Oilers fans turn on Stan Bowman’s roster plan after horrible ending
Photo credit: © Walter Tychnowicz-Imagn Images
Connor Ingram is at the center of this, and Kris Knoblauch now heads into summer with Stan Bowman's goalie plan under a harsh light.
The loss to Anaheim in Game 6 did more than end Edmonton's spring. It turned Bowman's roster math into the story.
That's why the reaction exploded so fast after the final horn. Fans weren't just mad about one series. They were auditing the whole blueprint.
Bowman made the boldest bet in net. Connor Ingram arrived on October 1, 2025, then Tristan Jarry was added on December 12, 2025, after Stuart Skinner, Brett Kulak, and a 2029 second-round pick went out.

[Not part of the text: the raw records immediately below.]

(** What is the same of the elements of two lists, or there is a collision. *)
Lemma map_inj {A B C} (P : A -> Prop) (f : A -> B) (g : A -> C) l l' : Forall P l -> Forall P l' ->
  (forall a a', P a -> P a' -> f a = f a' -> g a = g a' \/ hash_collision Hash) -> map f l = map f l' -> map g l = map g l' \/ hash_collision Hash.
Proof.
  intros Hl Hl' Hi. revert l' Hl'. induction Hl as [|a l Ha Hl IH]; intros [|a' l'] Hl' E; try done; [by left|].
  apply Forall_cons in Hl' as [Ha' Hl']. injection E as E1 E2. destruct (Hi a a' Ha Ha' E1) as [Eg|]; [|by right].
  destruct (IH l' Hl' E2) as [Eg'|]; [|by right]. left. cbn [map]. by rewrite Eg, Eg'.
Qed.

Lemma check_commitment_inv b s fw s' : check_commitment be Hash b s = (Ok fw, s') ->
  if fw then exists root mut cb i nonce o, GetWitnessCommitmentIndex b <> -1 /\ BlockWitnessMerkleRoot be Hash b = Some (root, mut) /\
    vtx b !! 0%nat = Some cb /\ vin cb !! 0%nat = Some i /\ CTxIn.scriptWitness i = [nonce] /\ hash32 nonce /\
    vout cb !! Z.to_nat (GetWitnessCommitmentIndex b) = Some o /\ Hash (root ++ nonce) = take 32 (drop 6 (CTxOut.scriptPubKey o))
  else GetWitnessCommitmentIndex b = -1.
Proof.
  unfold check_commitment. destruct (Z.eqb_spec (GetWitnessCommitmentIndex b) (-1)) as [E|Hne]; [by intros [= <- _]|].
  intros H. apply check_bind_ok in H as ([root mut] & s1 & E1 & H). destruct (BlockWitnessMerkleRoot be Hash b) as [[r m]|] eqn:Er; [|done]. injection E1 as -> -> ->.
  apply check_bind_ok in H as (cb & s2 & E2 & H). destruct (vtx b !! 0%nat) as [cb0|] eqn:Ecb; [|done]. injection E2 as -> ->.
  apply check_bind_ok in H as (i & s3 & E3 & H). destruct (vin cb !! 0%nat) as [i0|] eqn:Ei; [|done]. injection E3 as -> ->.
  destruct (CTxIn.scriptWitness i) as [|nonce [|]] eqn:Ew; try done. destruct (Nat.eqb_spec (length nonce) 32) as [Hn|]; [|done].
  apply check_bind_ok in H as (o & s4 & E4 & H). destruct (vout cb !! _) as [o0|] eqn:Eo; [|done]. injection E4 as -> ->.
  apply check_bind_ok in H as ([] & s5 & E5 & H). injection H as <- _. destruct (bool_decide_reflect (Hash (root ++ nonce) = take 32 (drop 6 (CTxOut.scriptPubKey o)))); [|done].
  exists root, mut, cb, i, nonce, o. by split_and!.
Qed.
Lemma UpdateEmptyFull_wf f : Forall is_byte (vData f) -> 0 <= nHashFuncs f ->
  bloom_wf (UpdateEmptyFull f) /\ grows f (UpdateEmptyFull f).
Proof.
  intros Hb Hn. rewrite UpdateEmptyFull_flags. split; [|by constructor].
  constructor; cbn [set_flags vData isFull isEmpty nHashFuncs]; try done.
  - by intros ->.
  - by intros E%forallb_eqb.
  - by intros _ E%forallb_eqb.
Qed.

(** A set bit is in a byte that is not zero. *)
Lemma bit_nonzero v n : Forall (eq 0) v -> bit v n = false.
Proof.
  intros Hv. unfold bit. destruct (v !! Z.to_nat (n / 8)) as [b|] eqn:E; [|done].
  rewrite <- (Forall_lookup_1 _ _ _ _ Hv E). apply Z.bits_0.
Qed.

Lemma finds_UpdateEmptyFull f key : bloom_wf f -> 0 < nHashFuncs f -> finds f key ->
  finds (UpdateEmptyFull f) key.
Proof.
  intros Hw Hn Hf. destruct (UpdateEmptyFull_wf f (bw_bytes f Hw) ltac:(lia)) as [Hw' Hg].
  rewrite finds_iff in * by done. rewrite UpdateEmptyFull_flags.
  cbn [set_flags isFull isEmpty]. destruct (isFull f) eqn:Ef.
  { left. by apply forallb_eqb, (bw_full f Hw). }
  destruct Hf as [?|[He Hk]]; [done|]. right. split; [|done].
  apply not_true_iff_false. intros Hz%forallb_eqb.
  pose proof (Hk 0 ltac:(lia)) as Hbit. by rewrite bit_nonzero in Hbit.
Qed.

(** *** IsRelevantAndUpdate *)

(** The data elements of a script, from an iterator on. *)
Inductive element (script : list Z) : nat -> list Z -> Prop :=
| element_here pc opcode data pc' : (pc < length script)%nat ->
    CScript.GetOp2 be script pc = (true, opcode, data, pc') -> data <> [] -> element script pc data
| element_next pc opcode d pc' data : (pc < length script)%nat ->
    CScript.GetOp2 be script pc = (true, opcode, d, pc') -> element script pc' data ->
    element script pc data.
(* ===== verification/BlockIndex.v ===== *)
(** * BlockIndex: the tree of known blocks and the choice of the best chain

    Models the state [src/src/validation.cpp] keeps about all blocks it has heard of, and
    the functions that change it: [AddToBlockIndex] (a new header),
    [ReceivedBlockTransactions] (the transactions of a block arrive),
    [InvalidChainFound] and [InvalidBlockFound] (a block fails), [FindMostWorkChain] (the best candidate),
    [PruneBlockIndexCandidates], [ResetBlockFailureFlags] and the part of [PreciousBlock] and
    of [InvalidateBlock] that is about the index.

    The entries are objects on a heap, as in [Chain].  The functions run in a monad of the
    state with the faults of [Chain]: a null or dangling pointer and a failed [assert] end
    the run with [Err].  [setBlockIndexCandidates] is a [std::set] ordered by a comparator
    that reads the entries, so it is the list of its elements in their order, and insertion
    and removal search by the comparator, as the set does: that an entry is not changed while
    it is in the set is part of the invariant, not of the model.  [mapBlocksUnlinked] is a
    [std::multimap]: its pairs, those of one key in the order of insertion. *)
From stdpp Require Import sorting.
From S2P Require Import Prelude ArithUint256 Uint256 ConsensusParams Serialize Transaction Chain Block TxCheck BlockCheck.
Import Header.

(** ** Assignments to the fields of an entry *)

Module Entry.
Import CBlockIndex.

Definition set_phashBlock (v : list Z) (b : t) : t :=
  {| phashBlock := Some v; pprev := pprev b; pskip := pskip b; nHeight := nHeight b; nFile := nFile b;
     nDataPos := nDataPos b; nUndoPos := nUndoPos b; nChainTrust := nChainTrust b; nTx := nTx b;
     nChainTx := nChainTx b; nStatus := nStatus b; nVersion := nVersion b;
     hashMerkleRoot := hashMerkleRoot b; nTime := nTime b; nBits := nBits b; nNonce := nNonce b;
     nVersionMTP := nVersionMTP b; mtpHashValue := mtpHashValue b; nSequenceId := nSequenceId b;
     nTimeMax := nTimeMax b; nMint := nMint b; nMoneySupply := nMoneySupply b; nFlags := nFlags b;
     nStakeModifier := nStakeModifier b; nStakeModifierChecksum := nStakeModifierChecksum b;
     prevoutStake := prevoutStake b; nStakeTime := nStakeTime b;
     hashProofOfStake := hashProofOfStake b |}.

Definition set_parent (p : N) (height : Z) (b : t) : t :=
  {| phashBlock := phashBlock b; pprev := Some p; pskip := pskip b; nHeight := height;
     nFile := nFile b; nDataPos := nDataPos b; nUndoPos := nUndoPos b; nChainTrust := nChainTrust b;
     nTx := nTx b; nChainTx := nChainTx b; nStatus := nStatus b; nVersion := nVersion b;
     hashMerkleRoot := hashMerkleRoot b; nTime := nTime b; nBits := nBits b; nNonce := nNonce b;
     nVersionMTP := nVersionMTP b; mtpHashValue := mtpHashValue b; nSequenceId := nSequenceId b;
     nTimeMax := nTimeMax b; nMint := nMint b; nMoneySupply := nMoneySupply b; nFlags := nFlags b;
     nStakeModifier := nStakeModifier b; nStakeModifierChecksum := nStakeModifierChecksum b;
     prevoutStake := prevoutStake b; nStakeTime := nStakeTime b;
     hashProofOfStake := hashProofOfStake b |}.

Definition set_nTimeMax (v : Z) (b : t) : t :=
  {| phashBlock := phashBlock b; pprev := pprev b; pskip := pskip b; nHeight := nHeight b;
     nFile := nFile b; nDataPos := nDataPos b; nUndoPos := nUndoPos b; nChainTrust := nChainTrust b;
     nTx := nTx b; nChainTx := nChainTx b; nStatus := nStatus b; nVersion := nVersion b;
     hashMerkleRoot := hashMerkleRoot b; nTime := nTime b; nBits := nBits b; nNonce := nNonce b;
     nVersionMTP := nVersionMTP b; mtpHashValue := mtpHashValue b; nSequenceId := nSequenceId b;
     nTimeMax := v; nMint := nMint b; nMoneySupply := nMoneySupply b; nFlags := nFlags b;
     nStakeModifier := nStakeModifier b; nStakeModifierChecksum := nStakeModifierChecksum b;
     prevoutStake := prevoutStake b; nStakeTime := nStakeTime b;
     hashProofOfStake := hashProofOfStake b |}.

Definition set_nChainTrust (v : list Z) (b : t) : t :=
  {| phashBlock := phashBlock b; pprev := pprev b; pskip := pskip b; nHeight := nHeight b;
     nFile := nFile b; nDataPos := nDataPos b; nUndoPos := nUndoPos b; nChainTrust := v; nTx := nTx b;
     nChainTx := nChainTx b; nStatus := nStatus b; nVersion := nVersion b;
     hashMerkleRoot := hashMerkleRoot b; nTime := nTime b; nBits := nBits b; nNonce := nNonce b;
     nVersionMTP := nVersionMTP b; mtpHashValue := mtpHashValue b; nSequenceId := nSequenceId b;
     nTimeMax := nTimeMax b; nMint := nMint b; nMoneySupply := nMoneySupply b; nFlags := nFlags b;
     nStakeModifier := nStakeModifier b; nStakeModifierChecksum := nStakeModifierChecksum b;
     prevoutStake := prevoutStake b; nStakeTime := nStakeTime b;
     hashProofOfStake := hashProofOfStake b |}.

Definition set_nChainTx (v : Z) (b : t) : t :=
  {| phashBlock := phashBlock b; pprev := pprev b; pskip := pskip b; nHeight := nHeight b;
     nFile := nFile b; nDataPos := nDataPos b; nUndoPos := nUndoPos b; nChainTrust := nChainTrust b;
     nTx := nTx b; nChainTx := v; nStatus := nStatus b; nVersion := nVersion b;
     hashMerkleRoot := hashMerkleRoot b; nTime := nTime b; nBits := nBits b; nNonce := nNonce b;
     nVersionMTP := nVersionMTP b; mtpHashValue := mtpHashValue b; nSequenceId := nSequenceId b;
     nTimeMax := nTimeMax b; nMint := nMint b; nMoneySupply := nMoneySupply b; nFlags := nFlags b;
     nStakeModifier := nStakeModifier b; nStakeModifierChecksum := nStakeModifierChecksum b;
     prevoutStake := prevoutStake b; nStakeTime := nStakeTime b;
     hashProofOfStake := hashProofOfStake b |}.

Definition set_nSequenceId (v : Z) (b : t) : t :=
  {| phashBlock := phashBlock b; pprev := pprev b; pskip := pskip b; nHeight := nHeight b;
     nFile := nFile b; nDataPos := nDataPos b; nUndoPos := nUndoPos b; nChainTrust := nChainTrust b;
     nTx := nTx b; nChainTx := nChainTx b; nStatus := nStatus b; nVersion := nVersion b;
     hashMerkleRoot := hashMerkleRoot b; nTime := nTime b; nBits := nBits b; nNonce := nNonce b;
     nVersionMTP := nVersionMTP b; mtpHashValue := mtpHashValue b; nSequenceId := v;
     nTimeMax := nTimeMax b; nMint := nMint b; nMoneySupply := nMoneySupply b; nFlags := nFlags b;
     nStakeModifier := nStakeModifier b; nStakeModifierChecksum := nStakeModifierChecksum b;
     prevoutStake := prevoutStake b; nStakeTime := nStakeTime b;
     hashProofOfStake := hashProofOfStake b |}.

Definition set_data (tx chainTx file dataPos undoPos : Z) (b : t) : t :=
  {| phashBlock := phashBlock b; pprev := pprev b; pskip := pskip b; nHeight := nHeight b;
     nFile := file; nDataPos := dataPos; nUndoPos := undoPos; nChainTrust := nChainTrust b; nTx := tx;
     nChainTx := chainTx; nStatus := nStatus b; nVersion := nVersion b;
     hashMerkleRoot := hashMerkleRoot b; nTime := nTime b; nBits := nBits b; nNonce := nNonce b;
     nVersionMTP := nVersionMTP b; mtpHashValue := mtpHashValue b; nSequenceId := nSequenceId b;
     nTimeMax := nTimeMax b; nMint := nMint b; nMoneySupply := nMoneySupply b; nFlags := nFlags b;
     nStakeModifier := nStakeModifier b; nStakeModifierChecksum := nStakeModifierChecksum b;
     prevoutStake := prevoutStake b; nStakeTime := nStakeTime b;
     hashProofOfStake := hashProofOfStake b |}.

Definition add_status (bits : Z) (b : t) : t := set_nStatus (Z.lor (nStatus b) bits) b.
Definition clear_status (bits : Z) (b : t) : t := set_nStatus (Z.land (nStatus b) (not_mask bits)) b.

Knoblauch rode both goalies at different points, which is never ideal in Round 1. When a contender has no settled crease in late April, the front office owns part of that.
The viral post makes that frustration easy to understand, but it also mashes different moves together. Andrew Mangiapane was signed at $3.6 million on July 1, 2025, then traded on March 4, 2026, with a conditional 2027 first for Jason Dickinson and Colton Dach.

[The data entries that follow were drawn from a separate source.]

(* ===== verification/IndexInvariant.v ===== *)
(** * IndexInvariant: what holds of the block index

    The invariant of the state of [BlockIndex], after the consistency checks of
    [CheckBlockIndex] in [src/src/validation.cpp] (for a node that has not pruned), and that
    the operations keep it: the tree is well formed; an entry has data exactly if it has
    transactions, and [nChainTx] exactly if all its ancestors do, when it is their number of
    transactions; [mapBlocksUnlinked] holds exactly the blocks that wait for an ancestor;
    and the set of candidates holds every block that could become the tip.

    The last point needs a watermark: blocks worse than the tip are pruned, and during a
    reorganisation the tip goes down again, so what the set is complete for is the blocks
    that are not worse than the best tip so far. *)
From stdpp Require Import sorting.
From S2P Require Import Prelude ArithUint256 Uint256 ConsensusParams Serialize Transaction Chain Block TxCheck BlockCheck BlockIndex.
Import Header.

(** ** Status bits *)

Definition level (b : CBlockIndex.t) : Z := Z.land (CBlockIndex.nStatus b) CBlockIndex.BLOCK_VALID_MASK.

Lemma flag_high s l m : 0 <= l < 2 ^ 3 -> (forall i, 0 <= i < 3 -> Z.testbit m i = false) ->
  flag_set (s / 2 ^ 3 * 2 ^ 3 + l) m = flag_set s m.
Proof.
  intros Hl Hm. unfold flag_set. do 2 f_equal. apply Z.bits_inj'. intros i Hi. rewrite !Z.land_spec.
  destruct (decide (3 <= i)); [by rewrite high_bits by lia|]. by rewrite Hm, !andb_false_r by lia.
Qed.

Lemma low_bits_clear m : Z.land m 7 = 0 -> forall i, 0 <= i < 3 -> Z.testbit m i = false.
Proof.
  intros E i Hi. apply (f_equal (fun z => Z.testbit z i)) in E. rewrite Z.land_spec, Z.bits_0 in E.
  assert (i = 0 \/ i = 1 \/ i = 2) as [-> |[-> | ->]] by lia; by rewrite andb_true_r in E.
Qed.

(** [RaiseValidity] on an entry that has not failed. *)
Lemma RaiseValidity_spec n b : 0 <= n <= 5 -> is_u 32 (CBlockIndex.nStatus b) -> Entry.failed b = false ->
  exists c b', CBlockIndex.RaiseValidity n b = Some (c, b') /\ is_u 32 (CBlockIndex.nStatus b') /\
    level b' = Z.max n (level b) /\ Entry.failed b' = false /\ Entry.have_data b' = Entry.have_data b /\
    exists st, b' = CBlockIndex.set_nStatus st b.
Proof.
  intros Hn Hs Hf. unfold CBlockIndex.RaiseValidity. rewrite level_mask by done.
  unfold Entry.failed in Hf. rewrite Hf. fold (level b).
  destruct (Z.ltb_spec (level b) n) as [Hlt|Hge].
  - change CBlockIndex.BLOCK_VALID_MASK with (2 ^ 3 - 1). unfold CBlockIndex.not_mask.
    rewrite (replace_low _ 3 n) by (done || lia). eexists _, _. split; [done|].
    unfold level, Entry.failed, Entry.have_data. cbn [CBlockIndex.nStatus CBlockIndex.set_nStatus].
    split_and!.
    + pose proof (Z.div_mod (CBlockIndex.nStatus b) 8 ltac:(lia)).
      pose proof (Z.mod_pos_bound (CBlockIndex.nStatus b) 8 ltac:(lia)). unfold is_u in *. change (2 ^ 3) with 8. lia.
    + rewrite low_level by lia. unfold level in Hlt. lia.
    + by rewrite failed_high by lia.
    + by apply flag_high; [lia|apply low_bits_clear].
    + by eexists.
  - eexists _, _. split; [done|]. split_and!; [done|lia|done|done|]. exists (CBlockIndex.nStatus b). by destruct b.
Qed.
Lemma sample_s4_ok : act_inv sample_verdict 0 sample_s4.
Proof.
  assert (act_inv sample_verdict 0 sample_s0) as J0.
  { apply act_genesis; [|done]. split; [done| |done|done|by_decide|done]. split; by vm_compute. }
  destruct (act_header sample_verdict 0 false sample_hash sample_header1 false 1 sample_s0 J0) as (s1 & b1 & E1 & J1 & _);
    [vm_compute; reflexivity|vm_compute; reflexivity|exact sample_fits1|]. apply after_ok in E1. fold sample_s1 in E1. subst s1.
  destruct (act_header sample_verdict 0 false sample_hash sample_header2 false 2 sample_s1 J1) as (s2 & b2 & E2 & J2 & _);
    [vm_compute; reflexivity|vm_compute; reflexivity|exact sample_fits2|]. apply after_ok in E2. fold sample_s2 in E2. subst s2.
  destruct (act_block sample_verdict 0 false sample_hash (main_params []) (sample_block sample_header2) 2 (CDiskBlockPos.mk 0 8) sample_s2 J2)
    as (s3 & E3 & J3 & _).
  { eapply sample_fits_block; [vm_compute; reflexivity|reflexivity|reflexivity|vm_compute; reflexivity|by_decide]. }
  apply after_ok in E3. fold sample_s3 in E3. subst s3.
  destruct (act_block sample_verdict 0 false sample_hash (main_params []) (sample_block sample_header1) 1 (CDiskBlockPos.mk 0 16) sample_s3 J3)
    as (s4 & E4 & J4 & _).
  { eapply sample_fits_block; [vm_compute; reflexivity|reflexivity|reflexivity|vm_compute; reflexivity|by_decide]. }
  apply after_ok in E4. fold sample_s4 in E4. subst s4. exact J4.
Qed.

(** ** Main results *)

(** C2: activation ends at the best block.  Let the state of the index satisfy its invariant,
    with a genesis block and trust that grows along every chain, let [ConnectBlock] (a parameter)
    have a verdict on every block, the same whenever it is asked, that does not blame corruption,
    and write only what it does into the entries.  The exclusion of verdicts that blame corruption
    is needed: with one the loop need not end ([corrupt_block_never_ends]).  Then [ActivateBestChain], whichever of the accesses to the disk fail, ends
    within the number of unmarked entries times the height of the tree, follows no null pointer
    and fails no assertion, and keeps the invariant.  If it returns true, and it does unless an
    access to the disk fails, the active chain is the path to the best acceptable block: of
    all blocks in the index whose ancestors all have their transactions, are not marked as
    failed and obey the rules, the one with the most trust, the first received among equals.
    No acceptable block is lost on the way, and only blocks that are not acceptable are marked. *)
Theorem ActivateBestChain_best (ConnectBlock : N -> verdict) (effect : N -> CBlockIndex.t -> CBlockIndex.t)
    (ReadBlockFromDisk DisconnectBlock : state -> N -> bool) (FlushStateToDisk : state -> bool) (w : N) (s : state) :
  (forall p c, ConnectBlock p = invalid c -> c = false) -> (forall p b, harmless b (effect p b)) -> act_inv ConnectBlock w s ->
  exists r s', ActivateBestChain ConnectBlock effect ReadBlockFromDisk DisconnectBlock FlushStateToDisk s = Ok (r, s') /\
    (exists w', act_inv ConnectBlock w' s') /\ moved ConnectBlock s s' /\
    (io_ok ReadBlockFromDisk DisconnectBlock FlushStateToDisk -> r = true) /\
    (r = true -> exists t, Tip s' = Some t /\ chainActive s' = path (entries s') t /\ best_block ConnectBlock s t).
Proof.
  intros Hc He J. destruct (ActivateBestChain_spec ConnectBlock effect ReadBlockFromDisk DisconnectBlock FlushStateToDisk Hc He w s J)
    as (r & s' & w' & E & J' & M & Hio & Hbest). exists r, s'. split_and!; [done|by exists w'|done|done|].
  intros Hr. destruct (Hbest Hr) as (t & Et & Hb). exists t. split_and!; [done| |done].
  pose proof (inv_base _ s' (act_index _ w' s' J')) as B. pose proof (Tip_path _ _ (base_tree s' B) (base_chain s' B)) as Hp.
  fold (Tip s') in Hp. rewrite Et in Hp. by apply Hp.
Qed.

Lemma harmless_refl b : harmless b b.
Proof. by split_and!. Qed.

(** The best candidate breaks a rule, so the chain ends at its parent. *)
Lemma ActivateBestChain_best_witness : exists s',
  ActivateBestChain sample_verdict (fun _ b => b) (fun _ _ => true) (fun _ _ => true) (fun _ => true) sample_s4 = Ok (true, s') /\
  chainActive s' = [Some 0%N; Some 1%N] /\ best_block sample_verdict sample_s4 1 /\ setBlockIndexCandidates s' = [1%N] /\
  CBlockIndex.nStatus <$> entries s' !! 2%N = Some 43.
Proof.
  destruct (ActivateBestChain_best sample_verdict (fun _ b => b) (fun _ _ => true) (fun _ _ => true) (fun _ => true) 0 sample_s4)
    as (r & s' & E & _ & _ & _ & H).
  - intros p c. unfold sample_verdict. destruct (decide (p = 2%N)); [|discriminate]. intros [= <-]. reflexivity.
  - intros p b. apply harmless_refl.
  - exact sample_s4_ok.
  - assert (E' := E). vm_compute in E'. injection E' as <- <-. destruct (H eq_refl) as (t & Et & _ & Hb).
    vm_compute in Et. injection Et as <-. eexists. split; [exact E|]. split; [reflexivity|]. split; [exact Hb|]. split; reflexivity.
Defined.

(** A block read from a damaged file: [ConnectBlock] blames corruption.  The block is not
    marked, so it stays the best candidate, and [ActivateBestChain] tries it for ever. *)
Theorem corrupt_block_never_ends (fuel : nat) :
  ActivateBestChain_loop (fun _ => invalid true) (fun _ b => b) (fun _ _ => true) (fun _ _ => true) (fun _ => true) fuel None sample_s4
  = Err out_of_fuel.
Proof.
  assert (FindMostWorkChain sample_s4 = Ok (Some 2%N, sample_s4)) as E1 by (vm_compute; reflexivity).
  assert (ActivateBestChainStep (fun _ => invalid true) (fun _ b => b) (fun _ _ => true) (fun _ _ => true) (fun _ => true) 2 sample_s4
    = Ok (Some true, sample_s4)) as E2 by (vm_compute; reflexivity).
  assert (Tip sample_s4 = Some 0%N) as E3 by (vm_compute; reflexivity).
  induction fuel as [|fuel IH]; cbn [ActivateBestChain_loop]; rewrite get_bind, (bind_ok _ _ _ _ _ E1), E3;
    rewrite bool_decide_eq_false_2 by congruence; rewrite (bind_ok _ _ _ _ _ E2), get_bind, E3; [reflexivity|exact IH].
Qed.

Why the pressure lands on Bowman now
The sharpest case against Bowman isn't one bad night. It's that he spent major assets trying to stabilize weak spots and still left Edmonton exposed in the crease and thinner on the blue line.
Kulak mattered because he could eat minutes without drama. Skinner mattered because moving him meant Bowman was declaring the old answer dead before the new one proved anything.
Mangiapane is the other pressure point. Signing a winger for a top-six look, then flipping him with a first in the same season, is the kind of sequence that screams misread.
Dickinson can help. Dach may help later. But that trade only works if Bowman solved a real playoff need, and this exit says he didn't.
That's the worst-case outcome from Thursday night. Not just elimination, but an early exit that made every aggressive move look expensive, rushed, and unfinished.